22 Assim diz o seu Soberano, o SENHOR, o seu Deus, que defende o seu povo: “Veja que eu tirei da sua mão o cálice que faz cambalear; dele, do cálice da minha ira, você nunca mais beberá”.

O fato de que Israel sofreu já é suficiente para demonstrar que não houve substituição. Senão, Israel não precisaria receber o castigo. Com efeito, nos salta aos olhos que o autor bíblico enfatiza que Israel esgotou o cálice. Bebeu até a última gota. Finalizou. Se o propósito do ofício do servo sofredor é de natureza penal substitutiva, como argumentam os nossos objetores, algo deu errado na equação:

Isaías Cap. 40.

2 Encorajem Jerusalém e anunciem que ela já cumpriu o trabalho que lhe foi imposto, pagou por sua iniquidade e recebeu da mão do SENHOR em dobro por todos os seus pecados.

Face à toda evidência acima, proponho a seguinte hipótese de harmonização: essa ira/punição/castigo da qual fala o texto não é a punição eterna, como querem os defensores da SP. Dessa punição, Deus nos absolveu gratuitamente. A punição/castigo/ira da qual fala o texto é análoga a aquela raiva que um Pai tem quanto vai disciplinar um filho pro seu bem. Não é uma pena vindicativa! É uma pena didática, instrutiva:

Hebreus Cap. 12.

5 Vocês se esqueceram da palavra de ânimo que ele dirige a vocês como a filhos: “Meu filho, não despreze a disciplina do Senhor nem se magoe com a sua repreensão,

6 pois o Senhor disciplina a quem ama, e castiga todo aquele a quem aceita como filho”.

É por esse motivo que Israel consegue esgotar essa punição. Se fosse a punição eterna (vindicativa) Israel jamais teria como esgotar (afinal, é infinita). Mas como é uma punição didática, Israel consegue não apenas suportar como finaliza-la. Isso explicaria perfeitamente porque o escritor, inspirado pelo Espírito Santo, dentre todas as palavras para descrever o que sofre o Messias por nossa transgressão, escolhe a palavra ‘Musar’, que é vertida (como já dito) nas outras 37 vezes em que é usada, para disciplina.

Como resultado pontuamos que Jesus não substituiu Israel, mas como descendente de Abraão por excelência, o Israelita máximo, participou da disciplina JUNTO com o povo de Israel, com a exceção de que diferente dos outros israelitas ele NÃO precisava ser disciplinado.
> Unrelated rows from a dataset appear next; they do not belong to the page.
(** ** Signers *)

(** [transportSigner.SignedMessage] is [AuthenticatedMessage], field for field. *)
Record ITransportSigner := mkTransportSigner {
  CreateAuthenticatedMessage : bytes -> res AuthenticatedMessage;
  SignMessage : bytes -> res bytes
}.

(** crypto-libs' private keys, the Web3Signer client and [hexutil.Decode]. *)
Class SignerLib := {
  bn254_PrivateKey : Type;
  bn254_NewPrivateKeyFromBytes : bytes -> res bn254_PrivateKey;
  bn254_SignSolidityCompatible : bn254_PrivateKey -> bytes -> res bytes;
  ecdsa_PrivateKey : Type;
  ecdsa_NewPrivateKeyFromBytes : bytes -> res ecdsa_PrivateKey;
  ecdsa_Sign : ecdsa_PrivateKey -> bytes -> res bytes;
  hexutil_Decode : string -> res bytes
}.

Section Signers.
Context `{Gnark} `{SignerLib}.

(** The [interface{}] that holds the key. *)
Inductive any_key := Bn254Key (k : bn254_PrivateKey) | EcdsaKey (k : ecdsa_PrivateKey).

Record InMemoryTransportSigner := mkInMemory { privateKey : any_key; its_curveType : CurveType }.

Definition NewInMemoryTransportSigner (key : any_key) (curveType : CurveType) : InMemoryTransportSigner := mkInMemory key curveType.
Definition NewBn254InMemoryTransportSigner (key : bytes) : res InMemoryTransportSigner :=
  k ← wrap "error loading private key" (bn254_NewPrivateKeyFromBytes key);
  Ok (NewInMemoryTransportSigner (Bn254Key k) CurveTypeBN254).
Definition NewECDSAInMemoryTransportSigner (key : bytes) : res InMemoryTransportSigner :=
  k ← wrap "error loading private key" (ecdsa_NewPrivateKeyFromBytes key);
  Ok (NewInMemoryTransportSigner (EcdsaKey k) CurveTypeECDSA).

(** A key of the other type panics; another curve signs nothing. *)
Definition its_SignMessage (its : InMemoryTransportSigner) (data : bytes) : res bytes :=
  let hashedData := Keccak256 data in
  match its_curveType its with
  | CurveTypeBN254 => match privateKey its with
                      | Bn254Key pk => bn254_SignSolidityCompatible pk hashedData
                      | EcdsaKey _ => Err "panic: interface conversion"
                      end
  | CurveTypeECDSA => match privateKey its with
                      | EcdsaKey pk => ecdsa_Sign pk hashedData
                      | Bn254Key _ => Err "panic: interface conversion"
                      end
  | CurveTypeUnknown => Ok []
  end.

Definition its_CreateAuthenticatedMessage (its : InMemoryTransportSigner) (data : bytes) : res AuthenticatedMessage :=
  let hash := Keccak256 data in
  sigBytes ← wrap "failed to sign authenticated message" (its_SignMessage its data);
  Ok (mkAuthenticatedMessage data hash sigBytes).

Definition in_memory (its : InMemoryTransportSigner) : ITransportSigner := mkTransportSigner (its_CreateAuthenticatedMessage its) (its_SignMessage its).

(** [web3TransportSigner]: the client is its answers, [SignRaw] of a key and [EthAccounts]. *)
Record web3signer_Client := mkWeb3Client { SignRaw : string -> bytes -> res string; EthAccounts : res (list string) }.
Record Web3Signer := mkWeb3Signer { w3s_client : web3signer_Client; fromAddress : Address; w3s_publicKey : string; w3s_curveType : CurveType }.

Definition NewWeb3TransportSigner (client : option web3signer_Client) (from : Address) (publicKey : string) (curveType : CurveType) (logger : bool) : res Web3Signer :=
  _ ← fail_if (negb (bool_decide (curveType = CurveTypeECDSA))) "web3signer only supports ECDSA curve type, got %s";
  client ← from_opt "web3signer client cannot be nil" client;
  _ ← fail_if (negb logger) "logger cannot be nil";
  _ ← fail_if (bool_decide (publicKey = ""%string)) "publicKey cannot be empty";
  Ok (mkWeb3Signer client from (TrimPrefix publicKey "0x") curveType).

Definition w3s_SignMessage (w3s : Web3Signer) (data : bytes) : res bytes :=
  _ ← fail_if (negb (bool_decide (w3s_curveType w3s = CurveTypeECDSA))) "web3signer only supports ECDSA curve type";
  sigHex ← wrap "failed to sign message with web3signer" (SignRaw (w3s_client w3s) (w3s_publicKey w3s) data);
  wrap "failed to decode signature from web3signer" (hexutil_Decode sigHex).
Definition SignMessageForSolidity (w3s : Web3Signer) (data : bytes) : res bytes :=
  _ ← fail_if (negb (bool_decide (w3s_curveType w3s = CurveTypeECDSA))) "web3signer only supports ECDSA curve type";
  w3s_SignMessage w3s data.

(** The service hashes what it signs. *)
Definition w3s_CreateAuthenticatedMessage (w3s : Web3Signer) (data : bytes) : res AuthenticatedMessage :=
  let hash := Keccak256 data in
  sig ← wrap "failed to sign authenticated message" (SignMessageForSolidity w3s data);
  Ok (mkAuthenticatedMessage data hash sig).

Definition web3 (w3s : Web3Signer) : ITransportSigner := mkTransportSigner (w3s_CreateAuthenticatedMessage w3s) (w3s_SignMessage w3s).

Definition w3s_Validate `{EthAddr} (w3s : Web3Signer) : res unit :=
  accounts ← wrap "failed to validate web3signer connection" (EthAccounts (w3s_client w3s));
  let fromAddressLower := ToLower (chars_of (Hex (fromAddress w3s))) in
  fail_if (negb (existsb (fun account => bool_decide (ToLower (chars_of account) = fromAddressLower)) accounts))
    "signing address %s not found in web3signer accounts: %v".
End Signers.

(** ** The network *)

Inductive net_event := Got (url : string) | Posted (url : string) (data : bytes) | Slept (d : Z).

(** The answer to a request: an error, or a status and a body, from all that went before. *)
Definition Network : Type := list net_event -> net_event -> res (Z * bytes).

Notation Net := (SM (list net_event)).

Definition http_do (net : Network) (e : net_event) : Net (res (Z * bytes)) := fun log => ((log ++ [e])%list, Ok (net log e)).
Definition http_Get (net : Network) (url : string) : Net (res (Z * bytes)) := http_do net (Got url).
Definition http_Post (net : Network) (url : string) (data : bytes) : Net (res (Z * bytes)) := http_do net (Posted url data).
Definition Sleep (d : Z) : Net unit := sm_modify (fun log => (log ++ [Slept d])%list).

(** ** The client *)

Definition Millisecond : Z := 1000000.
(** [BackoffMultiple] is the float 2.0; the durations it multiplies are far below 2^53. *)
Record RetryConfig := mkRetryConfig { MaxAttempts : nat; InitialBackoff : Z; MaxBackoff : Z; BackoffMultiple : Z }.
Definition DefaultRetryConfig : RetryConfig := mkRetryConfig 5 (100 * Millisecond) (5000 * Millisecond) 2.

Record Client := mkClient { operatorAddr : Address; signer : ITransportSigner; retryConfig : RetryConfig }.
Definition NewClient (operatorAddr : Address) (signer : ITransportSigner) : Client := mkClient operatorAddr signer DefaultRetryConfig.

Definition buildRequestURL (socketAddress path : string) : string := socketAddress +:+ path.

(** [encoding/json] on what the client sends and receives. *)
Class TransportLib := {
  marshal_share : ShareMessage -> res bytes;
  marshal_share_request : ShareRequestMessage -> res bytes;
  marshal_commitment : CommitmentMessage -> res bytes;
  marshal_ack : AcknowledgementMessage -> res bytes;
  marshal_broadcast : CommitmentBroadcastMessage -> res bytes;
  marshal_auth : AuthenticatedMessage -> res bytes;
  json_commitments : bytes -> res (list G2Point)
}.

Section Transport.
Context `{Gnark} `{FrText Fr} `{WireLib} `{TransportLib} `{MerkleLib}.

(** Marshal the payload, sign it, marshal the signed message. *)
Definition authenticate (c : Client) (payload : res bytes) (msg : string) : res bytes :=
  msgBytes ← wrap msg payload;
  authMsg ← wrap "failed to create authenticated message" (CreateAuthenticatedMessage (signer c) msgBytes);
  wrap "failed to marshal authenticated message" (marshal_auth authMsg).

Definition QueryOperatorPubkey (net : Network) (operator : OperatorSetPeer) : Net (list G2Point) :=
  resp ← http_Get net (buildRequestURL (SocketAddress operator) "/pubkey");
  '(status, body) ← sm_lift (wrap "failed to contact operator" resp);
  _ ← sm_lift (fail_if (negb (status =? 200)) "operator returned status %d");
  sm_lift (wrap "failed to decode response" (json_commitments body)).

(** The retry loop; [tries] attempts remain.  Any answer ends it. *)
Fixpoint post_attempts (net : Network) (cfg : RetryConfig) (url : string) (data : bytes) (msg : string) (tries : nat) (backoff : Z) : Net unit :=
  match tries with
  | O => sm_fail msg
  | S tries =>
      resp ← http_Post net url data;
      match resp with
      | Ok _ => mret tt
      | Err _ =>
          match tries with
          | O => sm_fail msg
          | S _ =>
              _ ← Sleep backoff;
              let backoff := backoff * BackoffMultiple cfg in
              let backoff := if backoff >? MaxBackoff cfg then MaxBackoff cfg else backoff in
              post_attempts net cfg url data msg tries backoff
          end
      end
  end.

Definition send_share (net : Network) (c : Client) (path : string) (toOperator : OperatorSetPeer) (share : Fr) (sessionTimestamp : Z) (failed : string) : Net unit :=
  let msg := mkShareMessage (operatorAddr c) (OperatorAddress toOperator) sessionTimestamp (Some (SerializeFr share)) in
  data ← sm_lift (authenticate c (marshal_share msg) "failed to marshal payload");
  post_attempts net (retryConfig c) (buildRequestURL (SocketAddress toOperator) path) data failed (MaxAttempts (retryConfig c)) (InitialBackoff (retryConfig c)).

Definition SendDKGShare (net : Network) (c : Client) (toOperator : OperatorSetPeer) (share : Fr) (sessionTimestamp : Z) : Net unit :=
  send_share net c "/dkg/share" toOperator share sessionTimestamp "failed to send DKG share after %d attempts".
Definition SendReshareShare (net : Network) (c : Client) (toOperator : OperatorSetPeer) (share : Fr) (sessionTimestamp : Z) : Net unit :=
  send_share net c "/reshare/share" toOperator share sessionTimestamp "failed to send reshare share after %d attempts".

Definition RequestReshareShare (net : Network) (c : Client) (dealer : OperatorSetPeer) (sessionTimestamp : Z) : Net AuthenticatedMessage :=
  let req := mkShareRequestMessage (operatorAddr c) (OperatorAddress dealer) sessionTimestamp in
  data ← sm_lift (authenticate c (marshal_share_request req) "failed to marshal share request");
  resp ← http_Post net (buildRequestURL (SocketAddress dealer) "/reshare/share/request") data;
  '(status, body) ← sm_lift (wrap "share request to %s failed" resp);
  _ ← sm_lift (fail_if (negb (status =? 200)) "dealer %s returned status %d for share request");
  sm_lift (wrap "failed to decode authenticated share response" (json_auth body)).

(** The answers to the posts are dropped; a payload that is not made ends the loop. *)
Fixpoint broadcast_commitments (net : Network) (c : Client) (path : string) (commitments : list G2Point) (sessionTimestamp sourceVersion : Z)
    (operators : list OperatorSetPeer) : Net unit :=
  match operators with
  | [] => mret tt
  | op :: operators =>
      if OperatorAddress op =? operatorAddr c then broadcast_commitments net c path commitments sessionTimestamp sourceVersion operators else
      let msg := mkCommitmentMessage (operatorAddr c) (OperatorAddress op) sessionTimestamp commitments sourceVersion in
      data ← sm_lift (authenticate c (marshal_commitment msg) "failed to marshal payload");
      _ ← http_Post net (buildRequestURL (SocketAddress op) path) data;
      broadcast_commitments net c path commitments sessionTimestamp sourceVersion operators
  end.

Definition BroadcastDKGCommitments (net : Network) (c : Client) (operators : list OperatorSetPeer) (commitments : list G2Point) (sessionTimestamp : Z) : Net unit :=
  broadcast_commitments net c "/dkg/commitment" commitments sessionTimestamp 0 operators.
Definition BroadcastReshareCommitments (net : Network) (c : Client) (operators : list OperatorSetPeer) (commitments : list G2Point) (sessionTimestamp sourceVersion : Z) : Net unit :=
  broadcast_commitments net c "/reshare/commitment" commitments sessionTimestamp sourceVersion operators.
Por que Jesus precisava ser disciplinado/sofrer mesmo inocente?

Era conveniente ao Intelecto de Deus, na exata medida em que sua Providência ordenou todas as coisas, fazer Jesus sofrer mediante a disciplina por dois propósitos segundo nossa perspectiva. Em primeiro lugar, com base na epístola aos Hebreus, é possível correlacionar a disciplina/sofrer de Jesus com seu ofício sacerdotal:

“Ainda que era Filho, aprendeu a obediência, por aquilo que sofreu.
E, sendo ele consumado, veio a ser a causa da eterna salvação para todos os que lhe obedecem” (Hb 5:8–9).

Certamente, podemos achar uma conexão entre Hebreus e Isaías nesse sentido: em ambos os textos Jesus, o Servo Sofredor, experimentou a disciplina (castigo) em sentido paternal e didático. A epístola avança e expõe que havia algo a ser aprendido mediante tal disciplina (nos referimos as operações da natureza humana de Cristo, pela qual Jesus crescia em sabedoria, cf. Lc 2:52). Segundo o escritor aos Hebreus, pelas coisas que Jesus sofreu, conforme o verso 8, ele aprendeu a obediência. E assim se tornou, conforme o verso 9 do mesmo capítulo, doador da salvação eterna aos que lhe obedecem. Convinha que Jesus aprendesse por ocasião do sofrer. Convinha que ele fosse “tornado completo, mediante o sofrimento” e assim se tornasse nosso excelente Mediador que nos levaria a glória (Hb 2:10).

Deus, o Pai, se agradou em permitir o Filho passar pelos sofrimentos que o capacitariam a ser consagrado nosso perfeitíssimo Sumo Sacerdote diante dEle para nossa salvação. Isso está em harmonia com os estudos mais recentes de exegetas em Hebreus os quais tendem a explicar ‘aperfeiçoar’ como ‘consagrar’ [ao sacerdócio] no background conceitual dessa carta.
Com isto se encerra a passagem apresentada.